-- Try it --
The entries below contain a stretch that opens with the line containing "destruct (handleSnoop_step _" and closes with the line containing "H). apply update_inv"; set down that stretch exactly, both ends included, and nothing else.

-- Supplied entries --
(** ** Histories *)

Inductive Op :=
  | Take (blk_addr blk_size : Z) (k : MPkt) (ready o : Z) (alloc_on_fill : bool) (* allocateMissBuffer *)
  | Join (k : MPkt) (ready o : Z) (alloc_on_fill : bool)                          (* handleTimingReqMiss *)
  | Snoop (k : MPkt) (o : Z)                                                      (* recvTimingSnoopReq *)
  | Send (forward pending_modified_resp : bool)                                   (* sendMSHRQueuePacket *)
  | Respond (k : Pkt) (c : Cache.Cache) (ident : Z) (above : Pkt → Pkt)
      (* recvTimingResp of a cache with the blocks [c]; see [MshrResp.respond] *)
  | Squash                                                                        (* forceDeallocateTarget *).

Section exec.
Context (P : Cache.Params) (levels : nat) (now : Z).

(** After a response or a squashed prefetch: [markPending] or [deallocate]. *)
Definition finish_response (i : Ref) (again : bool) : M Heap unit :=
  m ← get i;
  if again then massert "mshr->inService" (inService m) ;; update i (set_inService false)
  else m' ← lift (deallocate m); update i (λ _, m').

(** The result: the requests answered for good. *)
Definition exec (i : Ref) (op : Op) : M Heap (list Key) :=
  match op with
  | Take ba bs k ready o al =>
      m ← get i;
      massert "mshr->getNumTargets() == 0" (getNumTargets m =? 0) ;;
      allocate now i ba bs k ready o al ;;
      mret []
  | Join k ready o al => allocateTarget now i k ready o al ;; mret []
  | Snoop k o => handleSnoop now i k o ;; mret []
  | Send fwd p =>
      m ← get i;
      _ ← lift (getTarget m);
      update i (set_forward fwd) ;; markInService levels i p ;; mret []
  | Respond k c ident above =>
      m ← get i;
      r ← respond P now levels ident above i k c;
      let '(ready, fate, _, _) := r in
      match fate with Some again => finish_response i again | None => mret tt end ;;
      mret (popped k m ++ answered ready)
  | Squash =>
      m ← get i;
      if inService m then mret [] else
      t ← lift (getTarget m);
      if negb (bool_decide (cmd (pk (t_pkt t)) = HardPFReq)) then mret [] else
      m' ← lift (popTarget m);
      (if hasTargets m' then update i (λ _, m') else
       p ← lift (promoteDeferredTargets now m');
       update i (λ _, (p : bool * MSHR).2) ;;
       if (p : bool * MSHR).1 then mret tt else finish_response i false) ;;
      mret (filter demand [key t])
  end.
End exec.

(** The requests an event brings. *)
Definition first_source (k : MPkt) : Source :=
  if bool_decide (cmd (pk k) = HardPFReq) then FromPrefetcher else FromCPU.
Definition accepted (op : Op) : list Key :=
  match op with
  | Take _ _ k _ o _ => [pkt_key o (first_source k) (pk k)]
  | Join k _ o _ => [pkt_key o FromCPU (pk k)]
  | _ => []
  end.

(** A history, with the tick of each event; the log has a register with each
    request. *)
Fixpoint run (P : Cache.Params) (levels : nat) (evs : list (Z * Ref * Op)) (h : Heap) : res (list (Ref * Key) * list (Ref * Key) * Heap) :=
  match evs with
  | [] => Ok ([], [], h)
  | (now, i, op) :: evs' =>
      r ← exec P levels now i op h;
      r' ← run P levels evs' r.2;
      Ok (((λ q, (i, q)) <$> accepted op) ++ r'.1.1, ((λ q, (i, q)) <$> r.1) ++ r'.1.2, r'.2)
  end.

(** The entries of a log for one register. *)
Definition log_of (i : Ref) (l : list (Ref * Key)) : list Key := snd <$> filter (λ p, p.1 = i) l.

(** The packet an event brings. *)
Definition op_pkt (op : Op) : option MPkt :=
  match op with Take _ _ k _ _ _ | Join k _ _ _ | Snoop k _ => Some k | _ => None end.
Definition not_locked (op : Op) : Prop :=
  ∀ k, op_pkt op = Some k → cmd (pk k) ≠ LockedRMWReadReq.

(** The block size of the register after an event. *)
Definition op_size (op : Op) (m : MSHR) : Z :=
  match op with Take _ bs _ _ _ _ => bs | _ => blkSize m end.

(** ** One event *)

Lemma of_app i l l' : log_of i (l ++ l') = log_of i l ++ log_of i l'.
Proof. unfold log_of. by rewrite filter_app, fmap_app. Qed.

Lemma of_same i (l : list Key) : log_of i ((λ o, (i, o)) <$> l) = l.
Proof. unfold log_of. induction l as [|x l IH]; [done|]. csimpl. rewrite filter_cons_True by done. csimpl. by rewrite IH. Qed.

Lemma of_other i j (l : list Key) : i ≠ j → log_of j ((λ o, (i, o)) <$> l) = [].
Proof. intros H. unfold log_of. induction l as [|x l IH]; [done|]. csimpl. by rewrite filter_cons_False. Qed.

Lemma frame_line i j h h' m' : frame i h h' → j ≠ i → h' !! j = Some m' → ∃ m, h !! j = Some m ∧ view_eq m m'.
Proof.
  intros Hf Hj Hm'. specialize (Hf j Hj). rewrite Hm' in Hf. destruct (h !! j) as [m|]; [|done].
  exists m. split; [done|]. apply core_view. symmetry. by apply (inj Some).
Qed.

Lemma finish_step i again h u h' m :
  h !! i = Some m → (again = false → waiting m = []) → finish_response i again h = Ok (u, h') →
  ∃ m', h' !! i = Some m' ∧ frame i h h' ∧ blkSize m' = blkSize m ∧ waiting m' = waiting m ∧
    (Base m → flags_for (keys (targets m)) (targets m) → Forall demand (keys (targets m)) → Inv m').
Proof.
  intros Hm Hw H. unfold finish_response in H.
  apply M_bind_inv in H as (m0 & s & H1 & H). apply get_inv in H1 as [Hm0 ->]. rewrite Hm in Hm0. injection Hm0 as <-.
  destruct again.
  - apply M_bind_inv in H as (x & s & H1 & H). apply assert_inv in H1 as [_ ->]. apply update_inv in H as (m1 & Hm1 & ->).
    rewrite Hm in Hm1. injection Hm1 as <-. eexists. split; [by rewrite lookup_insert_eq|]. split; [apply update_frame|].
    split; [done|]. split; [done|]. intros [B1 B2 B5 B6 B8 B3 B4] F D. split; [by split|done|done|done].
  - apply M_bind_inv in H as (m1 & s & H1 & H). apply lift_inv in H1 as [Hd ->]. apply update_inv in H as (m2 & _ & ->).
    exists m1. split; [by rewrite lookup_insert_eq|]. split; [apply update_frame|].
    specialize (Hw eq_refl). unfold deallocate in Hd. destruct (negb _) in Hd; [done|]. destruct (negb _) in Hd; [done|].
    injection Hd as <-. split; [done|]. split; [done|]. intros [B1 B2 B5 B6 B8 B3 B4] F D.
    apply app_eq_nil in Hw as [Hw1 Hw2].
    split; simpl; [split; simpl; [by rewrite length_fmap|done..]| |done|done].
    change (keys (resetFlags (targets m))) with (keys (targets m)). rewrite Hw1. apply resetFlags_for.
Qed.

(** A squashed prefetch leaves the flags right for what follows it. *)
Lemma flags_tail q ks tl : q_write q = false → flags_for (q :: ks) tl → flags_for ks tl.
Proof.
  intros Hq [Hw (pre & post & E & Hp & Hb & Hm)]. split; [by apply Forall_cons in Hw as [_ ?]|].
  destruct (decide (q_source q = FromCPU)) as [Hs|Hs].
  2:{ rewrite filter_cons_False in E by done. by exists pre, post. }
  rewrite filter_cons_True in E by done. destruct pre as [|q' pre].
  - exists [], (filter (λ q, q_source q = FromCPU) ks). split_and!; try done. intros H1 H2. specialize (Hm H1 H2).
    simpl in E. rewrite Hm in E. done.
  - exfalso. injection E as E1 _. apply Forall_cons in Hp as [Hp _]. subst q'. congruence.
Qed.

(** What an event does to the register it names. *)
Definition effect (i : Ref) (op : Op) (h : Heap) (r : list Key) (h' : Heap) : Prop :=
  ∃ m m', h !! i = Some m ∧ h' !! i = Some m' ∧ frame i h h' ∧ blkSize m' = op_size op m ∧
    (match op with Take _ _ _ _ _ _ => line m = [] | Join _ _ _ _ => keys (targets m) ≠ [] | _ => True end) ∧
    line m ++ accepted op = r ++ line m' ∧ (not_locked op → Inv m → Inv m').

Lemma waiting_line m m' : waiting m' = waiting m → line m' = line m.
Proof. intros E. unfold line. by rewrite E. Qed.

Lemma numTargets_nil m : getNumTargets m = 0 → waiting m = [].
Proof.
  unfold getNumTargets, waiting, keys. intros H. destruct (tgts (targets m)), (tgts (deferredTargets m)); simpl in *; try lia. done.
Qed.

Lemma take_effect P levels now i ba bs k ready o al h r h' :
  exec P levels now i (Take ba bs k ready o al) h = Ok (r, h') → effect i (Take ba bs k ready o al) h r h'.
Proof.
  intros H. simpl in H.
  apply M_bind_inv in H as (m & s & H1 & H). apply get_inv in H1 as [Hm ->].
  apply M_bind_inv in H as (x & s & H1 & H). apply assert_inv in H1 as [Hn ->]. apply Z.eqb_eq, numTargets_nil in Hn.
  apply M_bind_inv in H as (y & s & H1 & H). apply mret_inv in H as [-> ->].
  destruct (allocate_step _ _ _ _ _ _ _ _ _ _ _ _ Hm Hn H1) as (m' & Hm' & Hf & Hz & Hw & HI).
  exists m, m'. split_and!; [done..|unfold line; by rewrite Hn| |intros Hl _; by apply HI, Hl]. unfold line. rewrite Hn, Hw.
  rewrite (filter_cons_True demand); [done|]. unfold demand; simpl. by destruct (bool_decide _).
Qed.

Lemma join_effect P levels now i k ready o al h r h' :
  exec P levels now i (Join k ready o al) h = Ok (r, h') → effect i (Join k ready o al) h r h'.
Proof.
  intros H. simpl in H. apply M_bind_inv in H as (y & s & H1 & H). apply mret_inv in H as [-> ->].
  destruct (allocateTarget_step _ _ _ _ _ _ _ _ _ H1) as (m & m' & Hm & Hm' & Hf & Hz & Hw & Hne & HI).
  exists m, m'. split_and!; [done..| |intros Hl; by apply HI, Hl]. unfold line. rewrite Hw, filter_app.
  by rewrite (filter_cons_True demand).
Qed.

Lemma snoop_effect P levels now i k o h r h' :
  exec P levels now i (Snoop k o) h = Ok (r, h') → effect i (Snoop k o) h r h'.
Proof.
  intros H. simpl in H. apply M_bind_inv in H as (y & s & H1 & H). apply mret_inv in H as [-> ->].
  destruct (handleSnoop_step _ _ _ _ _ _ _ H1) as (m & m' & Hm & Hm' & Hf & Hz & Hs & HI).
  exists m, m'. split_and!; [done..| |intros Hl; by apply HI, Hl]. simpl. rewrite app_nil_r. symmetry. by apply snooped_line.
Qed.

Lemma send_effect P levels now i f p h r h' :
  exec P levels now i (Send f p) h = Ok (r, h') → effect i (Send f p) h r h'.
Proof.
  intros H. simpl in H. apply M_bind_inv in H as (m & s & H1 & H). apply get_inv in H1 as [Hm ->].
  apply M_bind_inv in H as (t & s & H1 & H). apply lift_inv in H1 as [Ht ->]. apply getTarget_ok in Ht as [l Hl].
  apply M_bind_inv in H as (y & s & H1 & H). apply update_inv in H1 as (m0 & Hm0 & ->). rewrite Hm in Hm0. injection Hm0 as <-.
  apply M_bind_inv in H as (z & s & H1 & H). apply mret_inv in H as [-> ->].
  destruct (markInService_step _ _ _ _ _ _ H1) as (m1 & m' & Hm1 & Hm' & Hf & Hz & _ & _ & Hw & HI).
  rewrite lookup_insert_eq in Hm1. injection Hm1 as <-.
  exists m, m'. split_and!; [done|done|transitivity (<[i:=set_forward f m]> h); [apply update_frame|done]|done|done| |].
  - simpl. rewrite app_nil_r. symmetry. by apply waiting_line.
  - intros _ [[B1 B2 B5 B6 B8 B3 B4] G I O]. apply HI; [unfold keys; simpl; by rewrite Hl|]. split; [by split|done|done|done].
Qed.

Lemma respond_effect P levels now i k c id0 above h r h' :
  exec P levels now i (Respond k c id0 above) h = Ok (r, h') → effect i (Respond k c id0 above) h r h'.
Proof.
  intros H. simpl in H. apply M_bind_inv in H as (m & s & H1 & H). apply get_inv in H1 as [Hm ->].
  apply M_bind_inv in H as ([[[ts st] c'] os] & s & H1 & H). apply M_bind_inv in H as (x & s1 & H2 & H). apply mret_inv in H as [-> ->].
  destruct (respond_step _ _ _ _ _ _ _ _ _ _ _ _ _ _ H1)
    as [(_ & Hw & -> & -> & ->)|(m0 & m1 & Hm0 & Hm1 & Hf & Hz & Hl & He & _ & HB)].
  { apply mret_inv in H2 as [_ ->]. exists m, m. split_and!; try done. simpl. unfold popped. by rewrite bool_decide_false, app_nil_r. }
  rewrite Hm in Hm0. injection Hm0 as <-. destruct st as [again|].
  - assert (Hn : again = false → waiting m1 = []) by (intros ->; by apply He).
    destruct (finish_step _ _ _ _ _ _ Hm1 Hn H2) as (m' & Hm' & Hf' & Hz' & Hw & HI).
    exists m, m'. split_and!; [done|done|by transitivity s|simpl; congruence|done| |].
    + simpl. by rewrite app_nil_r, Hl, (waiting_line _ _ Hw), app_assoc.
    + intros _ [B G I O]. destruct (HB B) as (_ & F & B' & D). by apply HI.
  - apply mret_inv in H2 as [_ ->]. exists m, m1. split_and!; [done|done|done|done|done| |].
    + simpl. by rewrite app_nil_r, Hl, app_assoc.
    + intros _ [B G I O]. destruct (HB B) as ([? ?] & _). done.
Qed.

-- Output for this exercise --
  destruct (handleSnoop_step _ _ _ _ _ _ _ H1) as (m & m' & Hm & Hm' & Hf & Hz & Hs & HI).
  exists m, m'. split_and!; [done..| |intros Hl; by apply HI, Hl]. simpl. rewrite app_nil_r. symmetry. by apply snooped_line.
Qed.

Lemma send_effect P levels now i f p h r h' :
  exec P levels now i (Send f p) h = Ok (r, h') → effect i (Send f p) h r h'.
Proof.
  intros H. simpl in H. apply M_bind_inv in H as (m & s & H1 & H). apply get_inv in H1 as [Hm ->].
  apply M_bind_inv in H as (t & s & H1 & H). apply lift_inv in H1 as [Ht ->]. apply getTarget_ok in Ht as [l Hl].
  apply M_bind_inv in H as (y & s & H1 & H). apply update_inv in H1 as (m0 & Hm0 & ->). rewrite Hm in Hm0. injection Hm0 as <-.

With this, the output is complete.